The CbC report is one element of a new 3-tiered standardized approach to transfer pricing documentation proposed under BEPS Action 13. Under the framework, MNEs are required to provide aggregate information annually for each jurisdiction where they do business, relating to the global allocation of income and taxes paid, together with other indicators of the location of economic activity within the MNE group. The reporting covers information on entities doing business in a particular jurisdiction as well as the business activities each entity engages in.

Budget of Cayman targets Budget Surpluses

November 4th, 2017

The Cayman Islands’ Premier, Alden McLaughlin, recently delivered the Cayman Islands’ first 2-year budget, which was notable for the absence of new borrowing or revenue-raising measures.

According to McLaughlin, his administration will continue to pay down debt and deliver operational budget surpluses to fund capital investment plans and provide for contingency against future economic shocks. He noted that taking the path of “fiscal responsibility” is crucial to giving businesses the confidence to invest in the jurisdiction.

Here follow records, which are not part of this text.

(** What a call says the ciphertext is, is what the field holds after it. *)
Lemma canonical_is_stored j c ct r r' :
  ct ∈ canonical_of j c -> steps (Did c) r r' ->
  exists h, HGET (key j) "ciphertext" r' = Some h /\ DecodeString h = Ok ct.
Proof.
  pose proof ttl_seconds_pos as Ht.
  destruct c as [X e x]. intros Hin [f Hp]. destruct e; cbn -[HasCiphertext] in Hp, Hin;
    try (by apply not_elem_of_nil in Hin).
  - unfold Get, exec, io_wrap, io_bind in Hp.
    destruct f; [|simplify_eq; set_solver..]. simplify_eq/=.
    destruct (read_record _) as [ck|] eqn:Er; [|set_solver].
    destruct (bool_decide (jobID = j)) eqn:Ej, (HasCiphertext ck) eqn:Hc; simpl in Hin; try set_solver.
    reflect_Z. subst. apply list_elem_of_singleton in Hin as ->.
    destruct (read_record_ciphertext _ _ Er Hc) as (h & Hh & Hd). rewrite HGETALL_HGET in Hh. by exists h.
  - unfold SetCiphertextIfAbsent, exec, setCiphertextLR in Hp.
    destruct f; run_go; (destruct (bool_decide (jobID = j)) eqn:Ej; reflect_Z; [subst|]); try set_solver.
    all: apply list_elem_of_singleton in Hin as ->; eexists; split; [|eassumption].
    all: rewrite ?HGET_EXPIRE by done; by rewrite ?HGET_HSET.
Qed.

Lemma steps_kept k h ev r r' :
  HGET k "ciphertext" r = Some h -> ev <> Lapsed k -> steps ev r r' -> HGET k "ciphertext" r' = Some h.
Proof.
  destruct ev as [c|secs|k']; intros Hh Hne Hs.
  - by eapply ciphertext_kept.
  - destruct Hs as (_ & Hg & _). by rewrite Hg.
  - destruct Hs as [_ Hg]. destruct (Hg k) as [_ ->]; congruence.
Qed.

Lemma stored_answers k h r evs r' :
  HGET (key k) "ciphertext" r = Some h -> history r evs r' -> Lapsed (key k) ∉ evs ->
  forall c, c ∈ canonical k evs -> DecodeString h = Ok c.
Proof.
  intros Hh Hist. revert Hh. induction Hist as [r|r ev r1 evs r' Hs _ IH]; intros Hh Hl c Hc; [set_solver|].
  apply not_elem_of_cons in Hl as [Hne Hl].
  assert (HGET (key k) "ciphertext" r1 = Some h) as H1 by (eapply steps_kept; eauto).
  destruct ev as [cl|secs|k']; cbn in Hc; [|by apply (IH H1)..].
  apply list_elem_of_In, in_app_or in Hc as [Hc|Hc]; apply list_elem_of_In in Hc; [|by apply (IH H1)].
  destruct (canonical_is_stored _ _ _ _ _ Hc Hs) as (h' & Hh' & Hd). congruence.
Qed.

(** Whoever first stores a job's ciphertext decides it: along any history
    of the store, the calls of any number of attempts at any jobs interleaved
    in any way, some failing before or after they took effect, time passing
    and other keys ending, every ciphertext the store hands out for the job,
    to a reader or to a writer, is one and the same, as long as the job's own
    record lives. *)
Lemma first_ciphertext_wins k r evs r' :
  history r evs r' -> Lapsed (key k) ∉ evs ->
  exists c, forall c', c' ∈ canonical k evs -> c' = c.
Proof.
  intros Hist. induction Hist as [r|r ev r1 evs r' Hs Hist IH]; intros Hl; [by exists ""; set_solver|].
  apply not_elem_of_cons in Hl as [Hne Hl].
  destruct (HGET (key k) "ciphertext" r1) as [h|] eqn:Eh.
  - assert (forall c', c' ∈ canonical k (ev :: evs) -> DecodeString h = Ok c') as Hall.
    { intros c' Hc. cbn in Hc. apply list_elem_of_In, in_app_or in Hc as [Hc|Hc]; apply list_elem_of_In in Hc.
      - destruct ev as [cl|secs|k']; [|set_solver..].
        destruct (canonical_is_stored _ _ _ _ _ Hc Hs) as (h' & Hh' & Hd). congruence.
      - by eapply stored_answers. }
    destruct (DecodeString h) as [c|e]; [exists c | exists ""]; intros c' Hc; by specialize (Hall _ Hc) as [= ->].
  - destruct (IH Hl) as [c Hc]. exists c. intros c' Hin. apply Hc.
    cbn in Hin. apply list_elem_of_In, in_app_or in Hin as [Hin|Hin]; apply list_elem_of_In in Hin; [|done].
    destruct ev as [cl|secs|k']; [|set_solver..].
    destruct (canonical_is_stored _ _ _ _ _ Hin Hs) as (h' & Hh' & _). congruence.
Qed.

(** A proposal that won is what it proposed. *)
Lemma won_is_proposed j p c r r' :
  steps (Did (Called (SetCiphertextIfAbsentC j p) (Ok (c, true)))) r r' -> c = p.
Proof.
  intros [f Hp]. cbn [perform] in Hp. unfold SetCiphertextIfAbsent, exec, setCiphertextLR in Hp.
  destruct f; simpl_go; repeat (break_step; simpl_go); try done; by rewrite Decode_Encode in *; simplify_eq.
Qed.

Lemma history_member r evs r' ev : history r evs r' -> ev ∈ evs -> exists r1 r2, steps ev r1 r2.
Proof. induction 1 as [|r ev' r1 evs r' Hs _ IH]; [set_solver|]. intros [->|Hin]%elem_of_cons; [by do 2 eexists|by apply IH]. Qed.

Lemma canonical_member j c evs ct : Did c ∈ evs -> ct ∈ canonical_of j c -> ct ∈ canonical j evs.
Proof.
  intros Hev Hct. unfold canonical. apply list_elem_of_In, in_flat_map. exists (Did c).
  split; by apply list_elem_of_In.
Qed.

(** ** Tombstones *)
Definition buried (k : string) (r : Redis) : Prop :=
  HGET k "tombstoned" r = Some "1"%string /\ (exists h, HGET k "ciphertext" r = Some h) /\
  exists n, TTL k r = Some n /\ n <= format_sec (tombstoneTTL s).

Lemma buried_other k k' f v r :
  buried k r -> (k' = k -> f <> "tombstoned" /\ f <> "ciphertext")%string -> buried k (HSET k' f v r).
Proof.
  intros (Ht & [h Hh] & n & Hn & Hle) Hf. split_and!.
  - rewrite HGET_HSET_ne; [done|naive_solver].
  - exists h. rewrite HGET_HSET_ne; [done|naive_solver].
  - exists n. by rewrite TTL_HSET.
Qed.

Lemma buried_expire k k' n r : buried k r -> 0 < n -> (k' = k -> n <= format_sec (tombstoneTTL s)) ->
  buried k (EXPIRE k' n r).
Proof.
  intros (Ht & [h Hh] & m & Hm & Hle) Hn Hc. split_and!.
  - by rewrite HGET_EXPIRE.
  - exists h. by rewrite HGET_EXPIRE.
  - destruct (decide (k' = k)) as [->|Hk].
    + exists n. split; [by eapply TTL_EXPIRE | by apply Hc].
    + exists m. by rewrite TTL_EXPIRE_ne.
Qed.

(** A script that extends the life of a record only when it is not buried. *)
Lemma buried_script k k' f v r : buried k r -> f <> "tombstoned"%string -> f <> "ciphertext"%string ->
  buried k (match HGET k' "tombstoned" r with
            | None => EXPIRE k' ttl_seconds (HSET k' f v r)
            | Some _ => HSET k' f v r
            end).
Proof.
  intros Hb Hf Hc. destruct (HGET k' "tombstoned" r) eqn:Et; [apply buried_other; naive_solver|].
  apply buried_expire; [apply buried_other; naive_solver | apply ttl_seconds_pos |].
  intros ->. destruct Hb as [Hb _]. congruence.
Qed.

Lemma buried_call k c r r' : buried k r -> steps (Did c) r r' -> buried k r'.
Proof.
  intros Hb Hp. destruct c as [X e x]. destruct Hp as [f Hp]. destruct e; cbn [perform] in Hp.
  - unfold Get in Hp. destruct f; run_go.
  - unfold SetCiphertextIfAbsent, exec, setCiphertextLR in Hp. destruct f; run_go.
    all: assert (key jobID <> k) as Hk by (intros <-; destruct Hb as (_ & [? ?] & _); congruence).
    all: apply buried_expire; [|apply ttl_seconds_pos|congruence]; apply buried_other; naive_solver.
  - unfold SetVersionedHash in Hp. destruct (hash =? 0), f; simpl_go; try done; by apply buried_script.
  - unfold MarkDelivered in Hp. destruct f; simpl_go; try done; by apply buried_script.
  - assert (forall r, buried k r -> buried k (EXPIRE (key jobID) (format_sec (tombstoneTTL s))
      (HSET (key jobID) "tombstoned" "1" r))) as Hgo.
    { intros r0 Hr. apply buried_expire; [|by apply format_sec_pos|done].
      destruct (decide (key jobID = k)) as [<-|Hk]; [|by apply buried_other].
      destruct Hr as (Ht & [h Hh] & n & Hn & Hle).
      split_and!; [by rewrite HGET_HSET|exists h; by rewrite HGET_HSET_ne|exists n; by rewrite TTL_HSET]. }
    unfold Tombstone in Hp. destruct f; simpl_go; try done; by apply Hgo.
Qed.

(** A tombstoned record is not brought back to its full life: once it
    holds the marker and a ciphertext and lives at most the tombstone's TTL,
    it does so through any further history of the store, calls of slow
    attempts that store its hash, mark it delivered or propose a ciphertext
    included, until it ends. *)
Theorem tombstone_is_final k r evs r' :
  buried (key k) r -> history r evs r' -> Lapsed (key k) ∉ evs -> buried (key k) r'.
Proof.
  intros Hb Hh. induction Hh as [r|r ev r1 evs r' Hs _ IH]; [done|].
  intros [Hne Hl]%not_elem_of_cons. apply IH; [|done].
  destruct ev as [c|secs|k']; [by eapply buried_call|..].
  - destruct Hs as (H0 & Hg & Ht), Hb as (Hm & [h Hc] & n & Hn & Hle).
    split_and!; [by rewrite Hg | exists h; by rewrite Hg | exists (n - secs)].
    rewrite Ht, Hn. split; [done|lia].
  - destruct Hs as [_ Hg], Hb as (Hm & [h Hc] & n & Hn & Hle). destruct (Hg (key k)) as [Ht Hf]; [congruence|].
    split_and!; [by rewrite Hf | exists h; by rewrite Hf | exists n; by rewrite Ht].
Qed.

(** The tombstone of a completed job buries its record. *)
Lemma Tombstone_buries k h r : HGET (key k) "ciphertext" r = Some h ->
  buried (key k) (snd (Tombstone Healthy k r)).
Proof.
  pose proof format_sec_pos as Hf. intros Hh. split_and!.
  - simpl. by rewrite HGET_EXPIRE, HGET_HSET.
  - exists h. simpl. by rewrite HGET_EXPIRE, HGET_HSET_ne.
  - exists (format_sec (tombstoneTTL s)). split; [|done]. eapply TTL_EXPIRE; [done|by rewrite HGET_HSET].
Qed.

(** Without a ciphertext, though, a slow attempt's proposal gives the record
    its full life back: the first script does not look at the marker. *)
Lemma proposal_revives_tombstone k p r : HGET (key k) "ciphertext" r = None ->
  p <> EmptyString -> Z.of_nat (String.length p) <= maxCiphertextB s ->
  TTL (key k) (snd (SetCiphertextIfAbsent Healthy k p (snd (Tombstone Healthy k r)))) = Some ttl_seconds.
Proof.
  pose proof format_sec_pos as Hf. pose proof ttl_seconds_pos as Ht. intros Hc Hp Hl.
  unfold SetCiphertextIfAbsent.
  assert ((String.length p =? 0)%nat = false) as -> by (by destruct p).
  rewrite (proj2 (Z.ltb_ge _ _) Hl). unfold Tombstone, io_bind, io_wrap, exec, setCiphertextLR. cbn [snd fst].
  rewrite HGET_EXPIRE, HGET_HSET_ne, Hc by done. simpl.
  case_match; simpl; (eapply TTL_EXPIRE; [done|by rewrite HGET_HSET]).
Qed.
End Store.
(* ===== verification/Ollama.v ===== *)
(** The model client: [internal/ollama/client.go]. Its HTTP exchanges are calls
    that may fail anywhere; the JSON of a request and of a response is
    [encoding/json]'s. *)
From S2P Require Import Prelude Effects GoText Checkpoint JobCalls.

#[local] Open Scope prog_scope.

(** ** The wire *)

(** [Options]. *)
Record Options : Type := MkRequestOptions {
  o_NumPredict : Z;
  o_NumCtx : Z;
  o_Temperature : Z;
  o_Seed : Z;
}.

(** The [keep_alive] and [think] values of a request; absent when [None]. *)
Inductive keep_alive : Type := KeepNumber (n : Z) | KeepText (s : string).
Inductive think_value : Type := ThinkBool (b : bool) | ThinkEffort (level : string).

(** [GenerateRequest] and [ChatRequest]. *)
Record GenerateRequest : Type := MkGenerate {
  g_Model : string;
  g_Prompt : string;
  g_Stream : bool;
  g_KeepAlive : option keep_alive;
  g_Options : Options;
  g_Think : option think_value;
  g_Format : option string;
  g_Images : list string;
}.
Record ChatRequest : Type := MkChat {
  c_Model : string;
  c_Messages : list Message;
  c_Stream : bool;
  c_KeepAlive : option keep_alive;
  c_Options : Options;
  c_Think : option think_value;
  c_Format : option string;
}.
Inductive request : Type :=
  | GenerateReq (r : GenerateRequest)
  | ChatReq (r : ChatRequest)
  | ShowReq (model : string).

(** [timings]. *)
Record timings : Type := MkTimings {
  t_TotalDuration : Z;
  t_LoadDuration : Z;
  t_PromptEvalCount : Z;
  t_PromptEvalDuration : Z;
  t_EvalCount : Z;
  t_EvalDuration : Z;
}.
Definition no_timings : timings := MkTimings 0 0 0 0 0 0.

Definition stats (t : timings) (thinkingBytes : Z) : StreamStats :=
  MkStats (t_PromptEvalCount t) (t_EvalCount t) thinkingBytes (t_LoadDuration t)
    (t_PromptEvalDuration t) (t_EvalDuration t) (t_TotalDuration t).

(** [generateStreamLine], and [chatStreamLine] whose delta is the content of
    its message. *)
Record stream_line : Type := MkLine {
  sl_answer : string;
  sl_thinking : string;
  sl_done : bool;
  sl_error : string;
  sl_timings : timings;
}.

Measures introduced previously to support economic growth will be maintained, including reduced import duties, lower business licensing fees, development concessions, and other measures to support small business. Also, the Government has committed to slashing at least 25% of regulations hindering small business.

McLaughlin reported on his recent visit to Brussels ahead of the EU’s planned year-end announcement to name jurisdictions it considers are not complying with global tax good governance standards. He said he explained about the reasons for the territory’s tax regime focusing on indirect taxes instead of direct taxes and outlined how the territory complies with OECD regulations, which he said places it in the same league as Germany, Canada, and the UK.

McLaughlin explained that the Cayman Islands has no double tax treaties allowing for the shifting of tax liabilities, and that businesses operating in the territory understand their obligation to pay taxes due in their home jurisdictions.